_What the task requires:_ Where a line of the material includes the string "resizeAndRerenderCanvas", copy that line.

_Available records:_

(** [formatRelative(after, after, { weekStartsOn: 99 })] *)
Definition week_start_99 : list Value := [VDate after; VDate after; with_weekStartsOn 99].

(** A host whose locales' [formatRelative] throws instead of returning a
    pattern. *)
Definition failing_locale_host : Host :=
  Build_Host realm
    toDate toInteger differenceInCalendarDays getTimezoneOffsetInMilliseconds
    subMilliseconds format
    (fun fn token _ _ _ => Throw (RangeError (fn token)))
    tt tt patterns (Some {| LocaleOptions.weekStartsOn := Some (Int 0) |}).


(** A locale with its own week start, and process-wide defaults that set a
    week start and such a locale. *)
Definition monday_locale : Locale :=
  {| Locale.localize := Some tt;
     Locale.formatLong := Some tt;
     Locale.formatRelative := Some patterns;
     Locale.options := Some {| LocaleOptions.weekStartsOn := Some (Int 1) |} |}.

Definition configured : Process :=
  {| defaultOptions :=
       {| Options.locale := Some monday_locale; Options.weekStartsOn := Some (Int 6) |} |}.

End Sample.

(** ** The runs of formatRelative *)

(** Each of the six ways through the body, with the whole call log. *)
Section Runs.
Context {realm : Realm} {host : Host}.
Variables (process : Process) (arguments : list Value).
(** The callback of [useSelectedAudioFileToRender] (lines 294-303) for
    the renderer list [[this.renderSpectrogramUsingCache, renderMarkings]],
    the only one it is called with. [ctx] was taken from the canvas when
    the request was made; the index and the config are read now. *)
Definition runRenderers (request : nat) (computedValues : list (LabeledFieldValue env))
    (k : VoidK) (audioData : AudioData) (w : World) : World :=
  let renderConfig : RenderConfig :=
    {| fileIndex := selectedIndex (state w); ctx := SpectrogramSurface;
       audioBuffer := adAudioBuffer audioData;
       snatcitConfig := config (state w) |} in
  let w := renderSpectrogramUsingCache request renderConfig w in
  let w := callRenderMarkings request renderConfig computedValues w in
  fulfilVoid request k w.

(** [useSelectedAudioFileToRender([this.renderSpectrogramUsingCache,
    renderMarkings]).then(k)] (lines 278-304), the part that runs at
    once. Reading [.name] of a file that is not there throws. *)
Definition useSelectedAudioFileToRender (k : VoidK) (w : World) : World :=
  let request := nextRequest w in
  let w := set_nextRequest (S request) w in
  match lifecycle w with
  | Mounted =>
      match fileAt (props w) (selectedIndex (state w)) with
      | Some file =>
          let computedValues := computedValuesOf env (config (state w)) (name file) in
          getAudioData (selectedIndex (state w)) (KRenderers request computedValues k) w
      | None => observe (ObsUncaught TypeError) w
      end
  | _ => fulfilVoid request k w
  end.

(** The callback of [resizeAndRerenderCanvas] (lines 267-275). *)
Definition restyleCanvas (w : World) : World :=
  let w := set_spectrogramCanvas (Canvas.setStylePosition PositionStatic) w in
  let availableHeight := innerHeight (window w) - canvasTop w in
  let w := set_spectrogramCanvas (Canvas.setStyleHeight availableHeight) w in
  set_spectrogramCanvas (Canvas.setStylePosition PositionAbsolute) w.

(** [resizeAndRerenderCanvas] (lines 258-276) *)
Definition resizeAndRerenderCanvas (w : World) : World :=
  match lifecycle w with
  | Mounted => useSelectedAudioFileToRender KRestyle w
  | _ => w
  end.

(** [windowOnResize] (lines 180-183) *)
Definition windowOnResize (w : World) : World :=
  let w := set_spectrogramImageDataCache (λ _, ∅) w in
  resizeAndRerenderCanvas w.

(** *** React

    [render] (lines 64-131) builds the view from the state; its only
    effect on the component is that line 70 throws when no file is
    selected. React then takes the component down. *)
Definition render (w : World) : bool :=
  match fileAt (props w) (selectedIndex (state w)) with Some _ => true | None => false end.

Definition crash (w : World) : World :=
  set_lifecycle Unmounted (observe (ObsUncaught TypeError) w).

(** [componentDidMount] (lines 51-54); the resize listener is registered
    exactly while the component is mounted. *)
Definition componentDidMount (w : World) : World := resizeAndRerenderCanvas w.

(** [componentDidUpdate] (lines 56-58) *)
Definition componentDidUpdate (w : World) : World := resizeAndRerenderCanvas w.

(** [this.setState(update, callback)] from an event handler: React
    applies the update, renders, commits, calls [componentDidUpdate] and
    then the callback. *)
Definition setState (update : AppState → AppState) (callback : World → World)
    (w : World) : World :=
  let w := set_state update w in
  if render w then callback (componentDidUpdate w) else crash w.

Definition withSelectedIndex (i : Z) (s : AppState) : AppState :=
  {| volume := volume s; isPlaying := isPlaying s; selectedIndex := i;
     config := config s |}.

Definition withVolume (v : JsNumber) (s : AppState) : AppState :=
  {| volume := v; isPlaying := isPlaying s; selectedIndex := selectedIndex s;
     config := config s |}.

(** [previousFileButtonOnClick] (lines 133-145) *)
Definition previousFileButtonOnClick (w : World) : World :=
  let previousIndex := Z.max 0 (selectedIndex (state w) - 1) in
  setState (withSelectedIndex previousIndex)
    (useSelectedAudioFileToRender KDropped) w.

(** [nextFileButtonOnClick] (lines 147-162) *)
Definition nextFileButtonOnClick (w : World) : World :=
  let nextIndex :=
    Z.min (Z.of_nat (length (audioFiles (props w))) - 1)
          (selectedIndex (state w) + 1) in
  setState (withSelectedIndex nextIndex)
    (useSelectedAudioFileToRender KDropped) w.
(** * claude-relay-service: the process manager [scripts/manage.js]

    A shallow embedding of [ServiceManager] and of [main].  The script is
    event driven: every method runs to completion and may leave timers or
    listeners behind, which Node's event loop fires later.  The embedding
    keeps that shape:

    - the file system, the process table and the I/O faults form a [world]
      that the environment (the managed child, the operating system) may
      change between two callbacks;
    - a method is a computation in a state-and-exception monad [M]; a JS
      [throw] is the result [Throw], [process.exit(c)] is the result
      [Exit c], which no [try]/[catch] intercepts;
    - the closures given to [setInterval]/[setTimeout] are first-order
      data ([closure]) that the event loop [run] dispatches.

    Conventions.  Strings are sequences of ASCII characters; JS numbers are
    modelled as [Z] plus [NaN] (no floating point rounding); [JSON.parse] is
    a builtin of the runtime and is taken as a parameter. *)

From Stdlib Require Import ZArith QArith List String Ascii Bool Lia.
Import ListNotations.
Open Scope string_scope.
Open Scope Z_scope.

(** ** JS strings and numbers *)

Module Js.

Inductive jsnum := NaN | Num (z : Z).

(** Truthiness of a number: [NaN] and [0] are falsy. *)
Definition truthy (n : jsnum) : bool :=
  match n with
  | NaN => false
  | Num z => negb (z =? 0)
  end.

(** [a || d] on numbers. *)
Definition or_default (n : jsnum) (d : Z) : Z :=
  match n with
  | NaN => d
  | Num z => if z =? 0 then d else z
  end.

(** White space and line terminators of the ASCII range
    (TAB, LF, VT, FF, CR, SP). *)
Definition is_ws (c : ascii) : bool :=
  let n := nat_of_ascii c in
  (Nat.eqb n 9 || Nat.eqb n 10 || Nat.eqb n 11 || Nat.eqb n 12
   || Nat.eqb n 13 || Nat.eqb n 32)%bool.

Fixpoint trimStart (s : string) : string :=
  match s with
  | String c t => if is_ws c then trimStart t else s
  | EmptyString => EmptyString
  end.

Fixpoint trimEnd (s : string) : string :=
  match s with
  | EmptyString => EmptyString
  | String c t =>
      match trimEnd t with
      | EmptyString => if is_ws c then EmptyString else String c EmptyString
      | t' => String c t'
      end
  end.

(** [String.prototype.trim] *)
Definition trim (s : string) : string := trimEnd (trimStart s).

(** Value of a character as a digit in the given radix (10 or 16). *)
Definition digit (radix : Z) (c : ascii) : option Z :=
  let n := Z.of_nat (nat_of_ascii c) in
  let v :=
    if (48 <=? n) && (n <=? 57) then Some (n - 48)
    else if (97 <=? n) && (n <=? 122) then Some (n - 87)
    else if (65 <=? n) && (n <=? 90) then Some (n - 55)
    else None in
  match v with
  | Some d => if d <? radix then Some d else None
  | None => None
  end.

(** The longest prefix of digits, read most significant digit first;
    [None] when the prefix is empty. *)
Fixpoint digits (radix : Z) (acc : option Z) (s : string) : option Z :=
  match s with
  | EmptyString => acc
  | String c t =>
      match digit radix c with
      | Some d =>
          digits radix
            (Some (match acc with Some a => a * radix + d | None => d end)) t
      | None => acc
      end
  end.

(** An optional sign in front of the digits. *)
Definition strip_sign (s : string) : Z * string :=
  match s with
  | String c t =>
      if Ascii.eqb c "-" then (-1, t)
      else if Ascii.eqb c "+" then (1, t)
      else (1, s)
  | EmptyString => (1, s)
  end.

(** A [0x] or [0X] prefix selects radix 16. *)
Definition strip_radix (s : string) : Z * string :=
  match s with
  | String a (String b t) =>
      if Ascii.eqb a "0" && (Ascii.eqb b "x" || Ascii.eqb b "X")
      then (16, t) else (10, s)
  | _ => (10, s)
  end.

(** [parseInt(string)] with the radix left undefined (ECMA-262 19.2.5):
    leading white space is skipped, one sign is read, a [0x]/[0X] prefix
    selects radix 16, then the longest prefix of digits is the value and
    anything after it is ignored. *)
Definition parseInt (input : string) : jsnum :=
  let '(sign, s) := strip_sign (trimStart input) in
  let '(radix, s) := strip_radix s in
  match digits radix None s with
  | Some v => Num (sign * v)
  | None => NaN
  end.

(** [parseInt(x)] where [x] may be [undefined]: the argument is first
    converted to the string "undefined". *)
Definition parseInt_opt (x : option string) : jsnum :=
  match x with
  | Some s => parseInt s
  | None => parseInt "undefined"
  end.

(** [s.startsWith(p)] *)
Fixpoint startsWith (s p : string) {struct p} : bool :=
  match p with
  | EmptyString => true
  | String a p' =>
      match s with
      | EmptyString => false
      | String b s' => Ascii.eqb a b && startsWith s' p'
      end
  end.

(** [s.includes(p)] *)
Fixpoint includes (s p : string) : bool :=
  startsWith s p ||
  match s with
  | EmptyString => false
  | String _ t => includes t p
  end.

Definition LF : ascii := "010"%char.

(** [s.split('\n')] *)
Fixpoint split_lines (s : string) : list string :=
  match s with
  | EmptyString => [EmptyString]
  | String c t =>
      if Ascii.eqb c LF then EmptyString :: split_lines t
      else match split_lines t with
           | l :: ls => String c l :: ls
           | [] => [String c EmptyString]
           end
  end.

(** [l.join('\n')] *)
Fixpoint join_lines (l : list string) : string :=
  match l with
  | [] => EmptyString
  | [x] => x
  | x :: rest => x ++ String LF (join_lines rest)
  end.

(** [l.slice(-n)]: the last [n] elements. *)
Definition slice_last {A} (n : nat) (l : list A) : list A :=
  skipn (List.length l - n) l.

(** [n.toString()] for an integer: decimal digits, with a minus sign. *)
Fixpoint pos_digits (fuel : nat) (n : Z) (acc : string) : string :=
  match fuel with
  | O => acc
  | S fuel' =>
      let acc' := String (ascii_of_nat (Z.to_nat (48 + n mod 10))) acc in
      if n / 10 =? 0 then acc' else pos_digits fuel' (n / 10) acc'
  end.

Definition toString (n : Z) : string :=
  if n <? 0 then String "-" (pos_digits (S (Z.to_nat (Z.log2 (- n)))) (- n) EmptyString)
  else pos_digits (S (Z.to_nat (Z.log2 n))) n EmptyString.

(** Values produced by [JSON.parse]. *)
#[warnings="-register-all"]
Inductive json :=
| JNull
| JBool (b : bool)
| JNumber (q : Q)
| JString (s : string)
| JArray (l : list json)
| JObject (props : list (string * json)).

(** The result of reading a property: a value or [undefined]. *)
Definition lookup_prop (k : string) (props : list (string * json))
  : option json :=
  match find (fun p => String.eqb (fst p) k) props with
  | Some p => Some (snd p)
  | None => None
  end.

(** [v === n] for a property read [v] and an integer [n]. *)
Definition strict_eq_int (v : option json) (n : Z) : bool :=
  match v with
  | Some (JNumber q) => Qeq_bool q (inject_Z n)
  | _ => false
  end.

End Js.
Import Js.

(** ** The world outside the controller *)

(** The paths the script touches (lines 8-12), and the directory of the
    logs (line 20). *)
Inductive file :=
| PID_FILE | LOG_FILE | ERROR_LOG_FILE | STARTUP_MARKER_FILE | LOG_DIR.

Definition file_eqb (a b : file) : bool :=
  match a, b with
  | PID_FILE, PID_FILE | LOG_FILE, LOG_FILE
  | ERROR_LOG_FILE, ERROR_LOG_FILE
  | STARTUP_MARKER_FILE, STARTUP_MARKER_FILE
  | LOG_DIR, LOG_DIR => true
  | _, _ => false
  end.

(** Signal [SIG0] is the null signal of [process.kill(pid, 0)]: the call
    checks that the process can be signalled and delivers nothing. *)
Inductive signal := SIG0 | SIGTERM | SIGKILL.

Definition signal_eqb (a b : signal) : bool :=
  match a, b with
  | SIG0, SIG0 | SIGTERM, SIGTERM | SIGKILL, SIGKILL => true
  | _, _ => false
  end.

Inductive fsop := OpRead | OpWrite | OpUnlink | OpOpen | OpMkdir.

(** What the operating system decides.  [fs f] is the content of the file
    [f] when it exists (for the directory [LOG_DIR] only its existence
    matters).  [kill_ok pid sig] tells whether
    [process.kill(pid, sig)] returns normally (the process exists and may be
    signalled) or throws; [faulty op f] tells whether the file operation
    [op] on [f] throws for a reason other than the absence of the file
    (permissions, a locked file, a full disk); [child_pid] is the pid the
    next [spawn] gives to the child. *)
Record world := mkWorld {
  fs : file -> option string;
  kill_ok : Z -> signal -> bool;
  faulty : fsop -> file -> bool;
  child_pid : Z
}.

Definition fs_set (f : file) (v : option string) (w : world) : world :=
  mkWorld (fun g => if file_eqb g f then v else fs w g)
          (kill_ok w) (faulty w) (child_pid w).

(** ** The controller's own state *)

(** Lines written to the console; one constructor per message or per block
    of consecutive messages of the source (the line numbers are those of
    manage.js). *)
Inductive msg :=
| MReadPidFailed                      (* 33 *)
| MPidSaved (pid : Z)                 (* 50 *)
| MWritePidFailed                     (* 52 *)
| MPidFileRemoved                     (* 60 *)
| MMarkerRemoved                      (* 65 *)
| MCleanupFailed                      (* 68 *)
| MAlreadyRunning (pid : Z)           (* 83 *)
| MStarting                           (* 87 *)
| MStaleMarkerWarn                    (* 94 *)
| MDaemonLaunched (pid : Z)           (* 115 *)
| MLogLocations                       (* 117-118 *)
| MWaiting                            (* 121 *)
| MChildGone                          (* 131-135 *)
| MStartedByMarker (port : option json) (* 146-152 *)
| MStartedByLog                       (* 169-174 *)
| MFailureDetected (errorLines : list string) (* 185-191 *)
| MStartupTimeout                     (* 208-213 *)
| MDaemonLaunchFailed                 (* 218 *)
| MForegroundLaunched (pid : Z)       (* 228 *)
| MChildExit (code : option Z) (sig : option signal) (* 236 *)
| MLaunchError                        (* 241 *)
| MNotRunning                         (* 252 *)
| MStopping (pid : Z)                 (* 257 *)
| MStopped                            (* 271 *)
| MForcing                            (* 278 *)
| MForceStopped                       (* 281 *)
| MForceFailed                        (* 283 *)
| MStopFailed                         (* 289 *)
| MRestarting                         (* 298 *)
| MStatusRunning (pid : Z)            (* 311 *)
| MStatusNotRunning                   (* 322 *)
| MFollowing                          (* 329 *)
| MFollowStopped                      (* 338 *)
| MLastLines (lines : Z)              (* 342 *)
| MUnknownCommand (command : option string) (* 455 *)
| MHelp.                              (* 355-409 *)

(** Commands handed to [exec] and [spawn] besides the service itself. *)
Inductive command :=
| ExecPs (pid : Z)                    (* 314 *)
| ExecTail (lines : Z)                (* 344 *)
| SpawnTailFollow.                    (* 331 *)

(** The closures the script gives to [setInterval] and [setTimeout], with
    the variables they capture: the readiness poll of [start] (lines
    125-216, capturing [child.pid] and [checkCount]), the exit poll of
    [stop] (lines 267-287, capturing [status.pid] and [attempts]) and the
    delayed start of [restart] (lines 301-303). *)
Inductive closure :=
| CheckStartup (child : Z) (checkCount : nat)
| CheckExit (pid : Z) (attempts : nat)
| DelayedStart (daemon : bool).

_Reply:_
(** The callback of [resizeAndRerenderCanvas] (lines 267-275). *)
(** [resizeAndRerenderCanvas] (lines 258-276) *)
Definition resizeAndRerenderCanvas (w : World) : World :=
  resizeAndRerenderCanvas w.
Definition componentDidMount (w : World) : World := resizeAndRerenderCanvas w.
Definition componentDidUpdate (w : World) : World := resizeAndRerenderCanvas w.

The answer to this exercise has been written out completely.